Patients with a crural artery injury may have decreased distal pulses, hematoma, or evidence of ischemia (thrombus occlusion or micro-embolizations). However, they can be also totally asymptomatic.
Evaluation of these patients should include Duplex ultrasonography, ABI, CTA, and MRA to confirm the pathology. Treatment options are, surgical, endovascular interventions, and conservative follow-up.
In our patient, after unsuccessfully selective catheterization and thrombolysis. The patient refused to receive a surgical intervention and chose a conservative treatment with vasodilators (cilastozol 100 mg/ twice a day) and started to run after two weeks and started to train with the team after three weeks.
Traumatic compartment syndrome due the blunt trauma in different art of sport is another welldocumented complication.[14] Most frequent etiology is contusion and the other causes are blunt trauma, fractures, acute muscle overuse, and coagulopathies.[4,16]

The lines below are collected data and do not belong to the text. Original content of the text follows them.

(** X12. On the program's own catalog and base elements, [main] returns for
    every argument list, with at least one line written, as soon as the stack
    holds six calls of the resolver: the recursion never runs away. *)
Theorem main_returns_on_recipes (argv : list string) :
  exists lines,
    lines <> []
    /\ forall n, main base_ingredients recipes (6 + n) argv = Some lines.
Proof.
  unfold main. destruct (Nat.eqb (length argv) 2); cbn [negb].
  - destruct (recipes_resolve_returns (nth 1 argv "")) as [[solved path] Ho].
    exists (if solved then path
            else [("Failed to solve for " ++ nth 1 argv "")%string]).
    split.
    + specialize (Ho 0). apply get_recipe_path_shape in Ho.
      destruct solved; [exact Ho | discriminate].
    + intros n. unfold print_recipe_path. rewrite (Ho n). now destruct solved.
  - exists ["Usage: alchemy.py [target element]"]. split; [discriminate | reflexivity].
Qed.
(** * A shallow embedding of [agent.py]

    The module wires a chat model to one web-search tool through a cyclic
    agent/action graph.  Its own logic is the model selector [_get_model]
    (memoised by [functools.lru_cache]), the continuation predicate
    [should_continue], the node function [call_model] and the wiring of the
    graph [workflow].

    Python exceptions are values of [exn]; a computation that touches the
    process state (object allocation, the memoisation cache, calls that leave
    the process) is a function from [World] to a result and a new [World]. *)

From stdpp Require Import base option list strings gmap.
From Stdlib Require Import ZArith.

Local Open Scope string_scope.
Local Open Scope list_scope.
Local Open Scope Z_scope.
Local Open Scope nat_scope.

(** ** Exceptions and results *)

Inductive exn : Type :=
  | ValueError (msg : string)
  | IndexError (msg : string)
  | AttributeError (attr : string)
  | KeyError (key : string)
  | UpstreamError (msg : string).

Inductive Result (A : Type) : Type :=
  | Return (a : A)
  | Raise (e : exn).
Arguments Return {A} a.
Arguments Raise {A} e.

(** ** Messages (langchain_core.messages) *)

Record ToolCall : Type := mkToolCall {
  tc_name : string;
  tc_args : list (string * string);
  tc_id : string
}.

(** The subclasses of [BaseMessage] a conversation holds.  Only an
    [AIMessage] has the attribute [tool_calls]. *)
Inductive BaseMessage : Type :=
  | SystemMessage (content : string)
  | HumanMessage (content : string)
  | AIMessage (content : string) (tool_calls : list ToolCall)
  | ToolMessage (content : string) (tool_call_id : string).

(** What a chat model accepts in its input list: a message object, or a
    [{"role": ..., "content": ...}] dictionary. *)
Inductive MessageLike : Type :=
  | MDict (role content : string)
  | MObj (m : BaseMessage).

(** [class AgentState(TypedDict)]: one key, [messages]. The dictionaries the
    nodes return have the same shape. *)
Record AgentState : Type := mkState { messages : list BaseMessage }.

(** [m.tool_calls] *)
Definition get_tool_calls (m : BaseMessage) : Result (list ToolCall) :=
  match m with
  | AIMessage _ tcs => Return tcs
  | _ => Raise (AttributeError "tool_calls")
  end.

(** [messages[-1]] *)
Definition last_item {A} (l : list A) : Result A :=
  match last l with
  | Some x => Return x
  | None => Raise (IndexError "list index out of range")
  end.

(** Python's truth value of a list. *)
Definition truthy {A} (l : list A) : bool :=
  match l with [] => false | _ :: _ => true end.

(** ** The continuation predicate *)

Definition should_continue (state : AgentState) : Result string :=
  let messages := messages state in
  match last_item messages with
  | Raise e => Raise e
  | Return last_message =>
      match get_tool_calls last_message with
      | Raise e => Raise e
      | Return tool_calls =>
          if negb (truthy tool_calls) then Return "end" else Return "continue"
      end
  end.

(** ** Tools and model clients *)

Inductive Tool : Type :=
  | TavilySearchResults (max_results : Z).

Definition tools : list Tool := [TavilySearchResults 1].

Inductive ChatClass : Type := ChatOpenAI | ChatAnthropic.

(** The keyword arguments a chat model is built with. *)
Record ModelSettings : Type := mkSettings {
  ms_class : ChatClass;
  temperature : Z;
  model_name : string
}.

(** A chat model object: its identity and its settings. *)
Record ChatModel : Type := mkChatModel {
  cm_oid : nat;
  cm_settings : ModelSettings
}.

(** What [model.bind_tools(tools)] returns: a new object that wraps the
    model together with the tools. *)
Record RunnableBinding : Type := mkBinding {
  rb_oid : nat;
  rb_bound : ChatModel;
  rb_tools : list Tool
}.

(** ** The process state *)

Inductive Event : Type :=
  | EConstruct (m : ChatModel)
  | EBind (b : RunnableBinding)
  | EInvoke (b : RunnableBinding) (input : list MessageLike)
  | EToolRun (tc : ToolCall).

Record World : Type := mkWorld {
  next_oid : nat;
  cache : list (string * RunnableBinding);
  trace : list Event
}.

Definition init_world : World :=
  {| next_oid := 0; cache := []; trace := [] |}.

Definition M (A : Type) : Type := World → Result A * World.

Definition ret {A} (a : A) : M A := λ w, (Return a, w).
Definition raise {A} (e : exn) : M A := λ w, (Raise e, w).
Definition bind {A B} (m : M A) (k : A → M B) : M B :=
  λ w, match m w with
       | (Return a, w') => k a w'
       | (Raise e, w') => (Raise e, w')
       end.
Definition lift {A} (r : Result A) : M A := λ w, (r, w).

Notation "x ←ₘ m ; k" := (bind m (λ x, k))
  (at level 100, m at next level, right associativity,
   format "x  ←ₘ  m ; '/' k").

Definition emit (e : Event) : M unit :=
  λ w, (Return tt, {| next_oid := next_oid w; cache := cache w;
                      trace := trace w ++ [e] |}).

Definition fresh_oid : M nat :=
  λ w, (Return (next_oid w), {| next_oid := S (next_oid w); cache := cache w;
                                trace := trace w |}).

Definition set_cache (c : list (string * RunnableBinding)) (w : World) : World :=
  {| next_oid := next_oid w; cache := c; trace := trace w |}.

(** [ChatOpenAI(temperature=..., model_name=...)] and
    [ChatAnthropic(temperature=..., model_name=...)]: building the object
    does not leave the process. *)
Definition new_chat_model (cls : ChatClass) (temp : Z) (name : string) : M ChatModel :=
  oid ←ₘ fresh_oid;
  let m := {| cm_oid := oid;
              cm_settings := {| ms_class := cls; temperature := temp;
                                model_name := name |} |} in
  _ ←ₘ emit (EConstruct m);
  ret m.
(** C7: a callback with both flags false for a descriptor that has no entry
    raises: the event loop is asked to remove the handler, and when that
    returns, deleting the missing entry raises [KeyError]; the call never
    returns normally. *)
Theorem sock_state_cb_untracked_zero_raises (fd : Z) (fds : gmap Z Z) (w : env) :
  fds !! fd = None ->
  exists (e : exn) (w' : env),
    run (_sock_state_cb fd false false fds) w = ([IOLoop_remove_handler fd], inl e, w') /\
    (fst (handle (IOLoop_remove_handler fd) w) = inr tt -> e = KeyError fd).
Proof.
  intros Hfd. unfold _sock_state_cb, sock_state. simpl.
  destruct (handle (IOLoop_remove_handler fd) w) as [[e|[]] w1]; simpl.
  - exists e, w1. split; [reflexivity|discriminate].
  - rewrite Hfd. exists (KeyError fd), w1. split; reflexivity.
Qed.

(** C8: the dispatch callback makes one call, [process_fd], whose read
    descriptor is [fd] when [events] has the READ bit and the no-socket
    sentinel when not, and whose write descriptor is [fd] when [events] has
    the WRITE bit and the sentinel when not. *)
Theorem handle_events_dispatch (fd events : Z) (w : env) :
  exists read_fd write_fd : Z,
    _handle_events fd events = perform (Channel_process_fd read_fd write_fd) /\
    fst (fst (run (_handle_events fd events) w)) = [Channel_process_fd read_fd write_fd] /\
    (Z.land events READ <> 0 -> read_fd = fd) /\
    (Z.land events READ = 0 -> read_fd = pycares.ARES_SOCKET_BAD) /\
    (Z.land events WRITE <> 0 -> write_fd = fd) /\
    (Z.land events WRITE = 0 -> write_fd = pycares.ARES_SOCKET_BAD).
Proof.
  unfold _handle_events. eexists _, _. split; [reflexivity|]. split.
  - simpl. destruct (handle _ w) as [[e|[]] w1]; reflexivity.
  - destruct (Z.eqb_spec (Z.land events READ) 0) as [->|HR],
             (Z.eqb_spec (Z.land events WRITE) 0) as [->|HW]; simpl;
      repeat split; intros; congruence.
Qed.

(** *** More on the descriptor bridge *)

(** X1: with an event loop that does not raise, a socket-state callback
    raises in one case only -- both flags false for a descriptor without
    entry -- and what it raises is [KeyError] for that descriptor. *)
Theorem sock_state_cb_raises_iff (fd : Z) (readable writable : bool)
    (fds : gmap Z Z) (w : env) (e : exn) :
  loop_never_raises ->
  (snd (fst (run (_sock_state_cb fd readable writable fds) w)) = inl e
   <-> sock_state readable writable = 0 /\ fds !! fd = None /\ e = KeyError fd).
Proof.
  intros (Hrm & Hup & Hadd).
  destruct (run_sock_state_cb fd readable writable fds w) as (_ & _ & ->).
  destruct (Z.eqb_spec (sock_state readable writable) 0) as [Hz|Hnz].
  - rewrite Hrm. destruct (fds !! fd) as [m|]; split.
    + discriminate.
    + intros (_ & H & _). discriminate.
    + intros [= <-]. auto.
    + intros (_ & _ & ->). reflexivity.
  - destruct (bool_decide (is_Some (fds !! fd))); [rewrite Hup|rewrite Hadd];
      (split; [discriminate|intros (Hz & _); contradiction]).
Qed.

(** X2: whatever the event loop does, a callback that returns has made one
    call to the event loop -- removal for mask zero, update for a tracked
    descriptor, registration for an untracked one -- and has left the table
    with the entry of its descriptor deleted (mask zero, and then the entry
    was there) or set to the mask, every other entry as it was. *)
Theorem sock_state_cb_returns (fd : Z) (readable writable : bool)
    (fds fds' : gmap Z Z) (w w' : env) (t : list call) :
  run (_sock_state_cb fd readable writable fds) w = (t, inr fds', w') ->
  let state := sock_state readable writable in
  (state = 0 ->
   is_Some (fds !! fd) /\ t = [IOLoop_remove_handler fd] /\ fds' = delete fd fds) /\
  (state <> 0 ->
   fds' = <[fd := state]> fds /\
   (is_Some (fds !! fd) -> t = [IOLoop_update_handler fd state]) /\
   (fds !! fd = None -> t = [IOLoop_add_handler fd state])) /\
  (forall fd0 : Z, fd0 <> fd -> fds' !! fd0 = fds !! fd0).
Proof.
  intros Hrun state.
  destruct (run_sock_state_cb fd readable writable fds w) as (Ht & _ & Ho).
  rewrite Hrun in Ht, Ho. simpl in Ht, Ho. fold state in Ht, Ho.
  destruct (Z.eqb_spec state 0) as [Hz|Hnz].
  - destruct (fst (handle (IOLoop_remove_handler fd) w)); [discriminate|].
    destruct (fds !! fd) as [m|] eqn:Hfd; [|discriminate]. injection Ho as ->.
    split; [|split].
    + intros _. split; [eexists; reflexivity|]. split; [exact Ht|reflexivity].
    + intros Hne. contradiction.
    + intros fd0 Hne. apply lookup_delete_ne. congruence.
  - destruct (fst (handle _ w)); [discriminate|]. injection Ho as ->.
    split; [|split].
    + intros Hne. contradiction.
    + intros _. split; [reflexivity|]. split.
      * intros Hs. rewrite bool_decide_eq_true_2 in Ht by exact Hs. exact Ht.
      * intros Hn. rewrite bool_decide_eq_false_2 in Ht; [exact Ht|].
        rewrite Hn. intros [m Hm]. discriminate.
    + intros fd0 Hne. apply lookup_insert_ne. congruence.
Qed.

Lemma sock_state_seq_one_frame (fd fd0 : Z) (readable writable : bool)
    (fds : gmap Z Z) (w : env) :
  fd0 <> fd -> fst (sock_state_seq [(fd, readable, writable)] fds w) !! fd0 = fds !! fd0.
Proof.
  intros Hne. simpl.
  destruct (run_sock_state_cb fd readable writable fds w) as (_ & _ & Ho).
  destruct (run (_sock_state_cb fd readable writable fds) w) as [[t [e|fds']] w'];
    [reflexivity|]. simpl in *.
  destruct (fst (handle _ w)); [discriminate|].
  destruct (sock_state readable writable =? 0).
  - destruct (fds !! fd); [|discriminate]. injection Ho as ->.
    apply lookup_delete_ne. congruence.
  - injection Ho as ->. apply lookup_insert_ne. congruence.
Qed.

Typical symptoms after a lower leg trauma are excessive thigh or calf pain out of proportion to the pain expected from the inciting event. There is an increase in pain with the stretch in the affected compartment, paresthesia, distal hypothermia, and diminished or absented distal pulses. Traumatic compartment syndrome are mostly a clinical diagnosis, but can also be helpful to show the edema, bleeding, hematoma, vessel injury and inflammation.[19] The standard treatment for acute compartment syndrome is emergent fasciotomy, and hematoma evacuation, if there is a hematoma.
Traumatic deep vein thromboses (DVT) in athletes have been reported from the direct, compressive or shearing forces due to knee hyperextension, knee dislocation or lower extremity torsion while kicking or tackling motions. There are very few cases of sportsrelated lower extremity DVT directly from externally trauma.[3,7,15]
The risk factors for the athletic population include immobilization (long travels or due to healing from another injury), coagulopathy, intense exercise, fractures, surgery, polycythemia and hemoconcentration due to dehydratation or blood doping and an anabolic steroid abuse.[9,13,22] With or without trauma history, they have almost the same clinical symptoms; leg swelling, pain echymosis, positive Homans sign, and palpable mass or chord. Duplex ultrasonography is the modality of choice for patient suspected to have DVT.
The mainstay of treatment for a DVT is anticoagulation and compression therapy to prevent pulmonary embolism and post-thrombotic syndrome. There is a growing evidence that the early lysis provided by thrombolytic therapy is more likely to preserve valve function, decreasing the recurrence of DVT, and the occurrence of post-thrombotic syndrome.[5,12,15]
In conclusion, to the best of our knowledge, this is first case of posterior tibial artery injury due the blunt trauma in a professional soccer player. Crural artery injuries after blunt sport traumas are very rare. In knee and ankle traumas with ischemic symptoms, vascular injuries should be excluded with prompt examination.